* **EXERCISE GOAL**:
The entries below hold a line with "hn_message : message_ok" and a line with "(** ** How long a handle lives *)". Return those lines and all that lie between them, exactly and only.

START PROVIDED RECORDS

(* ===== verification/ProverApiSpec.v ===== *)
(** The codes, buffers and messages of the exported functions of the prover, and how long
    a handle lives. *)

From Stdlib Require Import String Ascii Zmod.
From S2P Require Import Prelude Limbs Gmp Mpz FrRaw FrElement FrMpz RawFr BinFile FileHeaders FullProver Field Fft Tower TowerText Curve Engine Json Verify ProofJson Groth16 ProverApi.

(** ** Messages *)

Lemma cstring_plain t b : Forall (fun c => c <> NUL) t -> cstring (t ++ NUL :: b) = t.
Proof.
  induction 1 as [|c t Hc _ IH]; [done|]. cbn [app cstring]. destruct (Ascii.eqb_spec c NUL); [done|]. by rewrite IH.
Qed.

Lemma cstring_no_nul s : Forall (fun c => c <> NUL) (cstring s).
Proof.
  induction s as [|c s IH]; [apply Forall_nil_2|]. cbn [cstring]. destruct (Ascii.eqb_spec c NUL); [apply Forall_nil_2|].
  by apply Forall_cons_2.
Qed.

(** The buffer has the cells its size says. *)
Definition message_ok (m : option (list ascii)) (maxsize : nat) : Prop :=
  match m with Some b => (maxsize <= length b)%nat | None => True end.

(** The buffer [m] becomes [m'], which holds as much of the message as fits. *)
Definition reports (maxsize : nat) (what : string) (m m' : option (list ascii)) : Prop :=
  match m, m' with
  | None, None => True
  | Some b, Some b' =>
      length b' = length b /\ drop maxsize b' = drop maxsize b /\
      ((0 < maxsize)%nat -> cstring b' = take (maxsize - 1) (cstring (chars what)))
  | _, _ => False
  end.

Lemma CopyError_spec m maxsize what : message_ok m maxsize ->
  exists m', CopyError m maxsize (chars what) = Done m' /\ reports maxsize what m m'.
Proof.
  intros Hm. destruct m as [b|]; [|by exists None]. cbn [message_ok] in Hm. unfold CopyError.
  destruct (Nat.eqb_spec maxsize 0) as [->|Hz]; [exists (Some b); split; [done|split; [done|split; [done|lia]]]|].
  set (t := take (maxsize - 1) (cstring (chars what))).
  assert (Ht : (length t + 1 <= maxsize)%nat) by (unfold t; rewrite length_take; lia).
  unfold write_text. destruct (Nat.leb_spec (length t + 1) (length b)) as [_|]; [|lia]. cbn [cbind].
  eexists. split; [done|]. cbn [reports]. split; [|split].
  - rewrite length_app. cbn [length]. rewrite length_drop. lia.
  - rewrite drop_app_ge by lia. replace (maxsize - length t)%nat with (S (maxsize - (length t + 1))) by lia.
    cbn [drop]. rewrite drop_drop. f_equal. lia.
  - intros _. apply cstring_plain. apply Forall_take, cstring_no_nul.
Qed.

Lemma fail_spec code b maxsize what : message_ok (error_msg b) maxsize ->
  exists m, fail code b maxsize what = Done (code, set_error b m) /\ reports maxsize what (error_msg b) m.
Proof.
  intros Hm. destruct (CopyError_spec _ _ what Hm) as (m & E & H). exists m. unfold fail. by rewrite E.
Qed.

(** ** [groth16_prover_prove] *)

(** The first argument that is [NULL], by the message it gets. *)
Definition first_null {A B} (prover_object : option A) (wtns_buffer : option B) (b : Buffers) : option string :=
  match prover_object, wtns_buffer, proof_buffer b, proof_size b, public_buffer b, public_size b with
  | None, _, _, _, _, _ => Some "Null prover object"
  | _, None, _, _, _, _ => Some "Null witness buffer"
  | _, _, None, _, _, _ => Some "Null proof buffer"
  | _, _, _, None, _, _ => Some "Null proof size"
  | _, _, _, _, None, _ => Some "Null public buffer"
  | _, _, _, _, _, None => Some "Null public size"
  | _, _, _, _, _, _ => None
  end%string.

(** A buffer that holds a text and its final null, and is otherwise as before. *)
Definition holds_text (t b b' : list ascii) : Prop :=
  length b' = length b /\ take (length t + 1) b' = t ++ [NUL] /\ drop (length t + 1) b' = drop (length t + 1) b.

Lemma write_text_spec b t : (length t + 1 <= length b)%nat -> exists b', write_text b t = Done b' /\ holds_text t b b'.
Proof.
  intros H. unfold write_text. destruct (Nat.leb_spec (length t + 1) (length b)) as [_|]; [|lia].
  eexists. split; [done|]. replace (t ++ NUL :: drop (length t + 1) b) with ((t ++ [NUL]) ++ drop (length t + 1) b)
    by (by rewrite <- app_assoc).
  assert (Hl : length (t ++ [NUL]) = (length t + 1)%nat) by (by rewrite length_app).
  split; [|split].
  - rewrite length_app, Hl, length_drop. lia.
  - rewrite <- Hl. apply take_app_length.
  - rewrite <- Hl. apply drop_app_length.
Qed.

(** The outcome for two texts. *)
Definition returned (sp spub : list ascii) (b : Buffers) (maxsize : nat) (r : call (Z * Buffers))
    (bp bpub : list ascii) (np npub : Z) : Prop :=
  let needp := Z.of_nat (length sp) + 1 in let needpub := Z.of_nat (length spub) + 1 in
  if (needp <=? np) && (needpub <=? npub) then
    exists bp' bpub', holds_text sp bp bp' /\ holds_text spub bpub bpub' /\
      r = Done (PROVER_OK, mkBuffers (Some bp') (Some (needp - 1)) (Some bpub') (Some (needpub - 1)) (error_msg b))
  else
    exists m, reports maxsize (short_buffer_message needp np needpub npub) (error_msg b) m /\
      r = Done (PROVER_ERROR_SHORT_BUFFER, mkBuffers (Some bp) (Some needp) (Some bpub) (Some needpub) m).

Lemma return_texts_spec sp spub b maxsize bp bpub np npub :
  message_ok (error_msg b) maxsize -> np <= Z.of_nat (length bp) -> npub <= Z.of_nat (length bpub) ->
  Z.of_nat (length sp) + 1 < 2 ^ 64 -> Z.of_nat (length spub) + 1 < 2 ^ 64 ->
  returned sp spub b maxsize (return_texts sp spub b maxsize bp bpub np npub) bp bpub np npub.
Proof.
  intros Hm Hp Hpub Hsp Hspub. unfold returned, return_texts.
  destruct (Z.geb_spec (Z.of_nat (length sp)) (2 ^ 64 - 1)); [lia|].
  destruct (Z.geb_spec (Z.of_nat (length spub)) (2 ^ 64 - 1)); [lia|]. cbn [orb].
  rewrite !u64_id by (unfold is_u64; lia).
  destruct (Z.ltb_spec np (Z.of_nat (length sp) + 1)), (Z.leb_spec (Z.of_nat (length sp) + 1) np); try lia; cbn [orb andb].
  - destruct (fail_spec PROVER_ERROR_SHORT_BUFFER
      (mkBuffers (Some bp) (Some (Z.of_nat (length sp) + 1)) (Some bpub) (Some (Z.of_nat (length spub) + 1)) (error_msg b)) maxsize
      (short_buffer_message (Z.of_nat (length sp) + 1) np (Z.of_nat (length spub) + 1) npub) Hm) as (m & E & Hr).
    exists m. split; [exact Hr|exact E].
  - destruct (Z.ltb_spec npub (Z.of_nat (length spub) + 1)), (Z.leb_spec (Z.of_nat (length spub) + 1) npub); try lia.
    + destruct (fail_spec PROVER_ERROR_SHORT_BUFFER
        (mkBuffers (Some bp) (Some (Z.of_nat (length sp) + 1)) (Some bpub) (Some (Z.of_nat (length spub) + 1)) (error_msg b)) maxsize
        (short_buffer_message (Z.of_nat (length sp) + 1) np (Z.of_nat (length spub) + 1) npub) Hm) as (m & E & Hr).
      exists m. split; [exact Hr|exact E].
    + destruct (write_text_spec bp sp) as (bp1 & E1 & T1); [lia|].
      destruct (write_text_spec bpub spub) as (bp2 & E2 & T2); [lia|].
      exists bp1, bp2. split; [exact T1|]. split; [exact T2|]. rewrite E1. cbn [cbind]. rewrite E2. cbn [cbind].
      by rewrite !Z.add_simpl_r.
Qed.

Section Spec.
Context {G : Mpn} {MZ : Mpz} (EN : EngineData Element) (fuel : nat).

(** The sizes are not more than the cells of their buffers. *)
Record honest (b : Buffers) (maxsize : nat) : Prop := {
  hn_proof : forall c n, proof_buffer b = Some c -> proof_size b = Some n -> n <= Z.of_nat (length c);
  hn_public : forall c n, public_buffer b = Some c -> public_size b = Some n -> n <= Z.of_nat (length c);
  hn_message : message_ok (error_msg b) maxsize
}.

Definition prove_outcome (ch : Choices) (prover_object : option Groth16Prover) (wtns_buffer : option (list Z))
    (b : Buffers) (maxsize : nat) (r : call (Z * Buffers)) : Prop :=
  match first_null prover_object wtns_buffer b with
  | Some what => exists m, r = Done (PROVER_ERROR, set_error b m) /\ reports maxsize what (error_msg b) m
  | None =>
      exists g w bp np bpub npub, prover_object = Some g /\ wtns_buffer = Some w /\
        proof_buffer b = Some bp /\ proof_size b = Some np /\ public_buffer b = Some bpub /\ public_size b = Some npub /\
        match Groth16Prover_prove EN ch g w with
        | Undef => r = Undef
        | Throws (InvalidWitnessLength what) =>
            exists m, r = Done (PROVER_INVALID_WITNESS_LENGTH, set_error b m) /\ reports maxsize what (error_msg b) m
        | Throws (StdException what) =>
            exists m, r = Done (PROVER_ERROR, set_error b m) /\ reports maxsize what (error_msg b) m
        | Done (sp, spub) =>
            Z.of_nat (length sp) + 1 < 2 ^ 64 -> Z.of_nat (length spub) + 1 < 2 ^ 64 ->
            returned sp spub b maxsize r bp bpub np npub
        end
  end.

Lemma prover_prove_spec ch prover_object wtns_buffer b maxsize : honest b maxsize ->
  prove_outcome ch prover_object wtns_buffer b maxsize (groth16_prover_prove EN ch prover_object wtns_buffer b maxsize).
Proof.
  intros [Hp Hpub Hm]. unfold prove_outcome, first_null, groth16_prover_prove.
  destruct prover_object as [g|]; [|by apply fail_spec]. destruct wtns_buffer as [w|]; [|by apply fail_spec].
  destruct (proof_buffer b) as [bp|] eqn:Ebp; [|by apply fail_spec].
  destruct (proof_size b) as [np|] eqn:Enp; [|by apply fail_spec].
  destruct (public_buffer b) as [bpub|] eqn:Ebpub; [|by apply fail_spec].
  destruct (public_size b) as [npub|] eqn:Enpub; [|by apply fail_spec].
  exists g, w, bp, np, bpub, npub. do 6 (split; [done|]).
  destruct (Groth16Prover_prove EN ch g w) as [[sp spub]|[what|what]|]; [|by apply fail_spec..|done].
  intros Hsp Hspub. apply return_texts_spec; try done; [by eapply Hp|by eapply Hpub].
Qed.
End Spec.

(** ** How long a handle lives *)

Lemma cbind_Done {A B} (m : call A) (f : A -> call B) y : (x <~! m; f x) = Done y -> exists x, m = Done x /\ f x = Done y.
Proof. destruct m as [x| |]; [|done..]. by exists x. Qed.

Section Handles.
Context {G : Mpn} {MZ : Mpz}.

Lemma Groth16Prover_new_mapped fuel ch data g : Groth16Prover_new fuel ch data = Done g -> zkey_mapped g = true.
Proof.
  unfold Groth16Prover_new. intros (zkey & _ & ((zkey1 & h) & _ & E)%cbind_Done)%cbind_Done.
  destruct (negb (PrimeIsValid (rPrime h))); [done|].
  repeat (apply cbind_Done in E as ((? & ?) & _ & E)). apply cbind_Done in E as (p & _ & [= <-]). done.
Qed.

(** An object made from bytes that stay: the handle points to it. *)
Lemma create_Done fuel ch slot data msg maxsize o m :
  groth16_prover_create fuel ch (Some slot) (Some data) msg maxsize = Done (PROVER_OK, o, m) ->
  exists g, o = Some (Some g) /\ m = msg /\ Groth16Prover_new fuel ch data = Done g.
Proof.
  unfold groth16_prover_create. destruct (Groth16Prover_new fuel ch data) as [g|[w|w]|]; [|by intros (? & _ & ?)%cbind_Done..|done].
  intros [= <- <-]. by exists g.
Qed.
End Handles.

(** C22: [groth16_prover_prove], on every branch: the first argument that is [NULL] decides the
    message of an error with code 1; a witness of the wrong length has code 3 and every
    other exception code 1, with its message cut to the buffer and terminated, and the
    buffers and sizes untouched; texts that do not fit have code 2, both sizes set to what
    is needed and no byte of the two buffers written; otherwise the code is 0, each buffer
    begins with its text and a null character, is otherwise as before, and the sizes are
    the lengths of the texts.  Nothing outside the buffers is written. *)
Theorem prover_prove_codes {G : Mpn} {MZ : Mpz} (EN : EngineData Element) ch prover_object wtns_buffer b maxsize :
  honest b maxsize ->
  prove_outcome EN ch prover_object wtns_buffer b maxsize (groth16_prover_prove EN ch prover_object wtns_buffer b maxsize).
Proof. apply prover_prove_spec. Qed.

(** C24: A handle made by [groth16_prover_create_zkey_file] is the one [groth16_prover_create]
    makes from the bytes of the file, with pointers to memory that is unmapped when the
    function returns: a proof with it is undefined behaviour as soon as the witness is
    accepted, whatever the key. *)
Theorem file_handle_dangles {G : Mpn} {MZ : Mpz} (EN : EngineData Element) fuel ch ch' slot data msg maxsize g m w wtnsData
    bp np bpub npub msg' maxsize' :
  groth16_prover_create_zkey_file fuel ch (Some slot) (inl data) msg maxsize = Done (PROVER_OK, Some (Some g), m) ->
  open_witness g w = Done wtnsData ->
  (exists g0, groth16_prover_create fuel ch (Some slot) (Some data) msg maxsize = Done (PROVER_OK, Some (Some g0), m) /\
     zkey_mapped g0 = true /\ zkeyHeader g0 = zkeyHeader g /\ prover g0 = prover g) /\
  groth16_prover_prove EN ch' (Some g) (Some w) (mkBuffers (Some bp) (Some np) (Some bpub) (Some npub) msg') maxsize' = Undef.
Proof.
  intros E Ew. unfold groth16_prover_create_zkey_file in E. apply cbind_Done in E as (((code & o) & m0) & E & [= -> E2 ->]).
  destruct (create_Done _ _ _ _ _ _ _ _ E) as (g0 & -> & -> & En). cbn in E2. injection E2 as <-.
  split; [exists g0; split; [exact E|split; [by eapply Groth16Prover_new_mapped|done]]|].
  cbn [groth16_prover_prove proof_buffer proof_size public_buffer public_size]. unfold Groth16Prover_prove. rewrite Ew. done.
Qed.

END PROVIDED RECORDS

* **EXERCISE OUTPUT**:
  hn_message : message_ok (error_msg b) maxsize
}.

Definition prove_outcome (ch : Choices) (prover_object : option Groth16Prover) (wtns_buffer : option (list Z))
    (b : Buffers) (maxsize : nat) (r : call (Z * Buffers)) : Prop :=
  match first_null prover_object wtns_buffer b with
  | Some what => exists m, r = Done (PROVER_ERROR, set_error b m) /\ reports maxsize what (error_msg b) m
  | None =>
      exists g w bp np bpub npub, prover_object = Some g /\ wtns_buffer = Some w /\
        proof_buffer b = Some bp /\ proof_size b = Some np /\ public_buffer b = Some bpub /\ public_size b = Some npub /\
        match Groth16Prover_prove EN ch g w with
        | Undef => r = Undef
        | Throws (InvalidWitnessLength what) =>
            exists m, r = Done (PROVER_INVALID_WITNESS_LENGTH, set_error b m) /\ reports maxsize what (error_msg b) m
        | Throws (StdException what) =>
            exists m, r = Done (PROVER_ERROR, set_error b m) /\ reports maxsize what (error_msg b) m
        | Done (sp, spub) =>
            Z.of_nat (length sp) + 1 < 2 ^ 64 -> Z.of_nat (length spub) + 1 < 2 ^ 64 ->
            returned sp spub b maxsize r bp bpub np npub
        end
  end.

Lemma prover_prove_spec ch prover_object wtns_buffer b maxsize : honest b maxsize ->
  prove_outcome ch prover_object wtns_buffer b maxsize (groth16_prover_prove EN ch prover_object wtns_buffer b maxsize).
Proof.
  intros [Hp Hpub Hm]. unfold prove_outcome, first_null, groth16_prover_prove.
  destruct prover_object as [g|]; [|by apply fail_spec]. destruct wtns_buffer as [w|]; [|by apply fail_spec].
  destruct (proof_buffer b) as [bp|] eqn:Ebp; [|by apply fail_spec].
  destruct (proof_size b) as [np|] eqn:Enp; [|by apply fail_spec].
  destruct (public_buffer b) as [bpub|] eqn:Ebpub; [|by apply fail_spec].
  destruct (public_size b) as [npub|] eqn:Enpub; [|by apply fail_spec].
  exists g, w, bp, np, bpub, npub. do 6 (split; [done|]).
  destruct (Groth16Prover_prove EN ch g w) as [[sp spub]|[what|what]|]; [|by apply fail_spec..|done].
  intros Hsp Hspub. apply return_texts_spec; try done; [by eapply Hp|by eapply Hpub].
Qed.
End Spec.

(** ** How long a handle lives *)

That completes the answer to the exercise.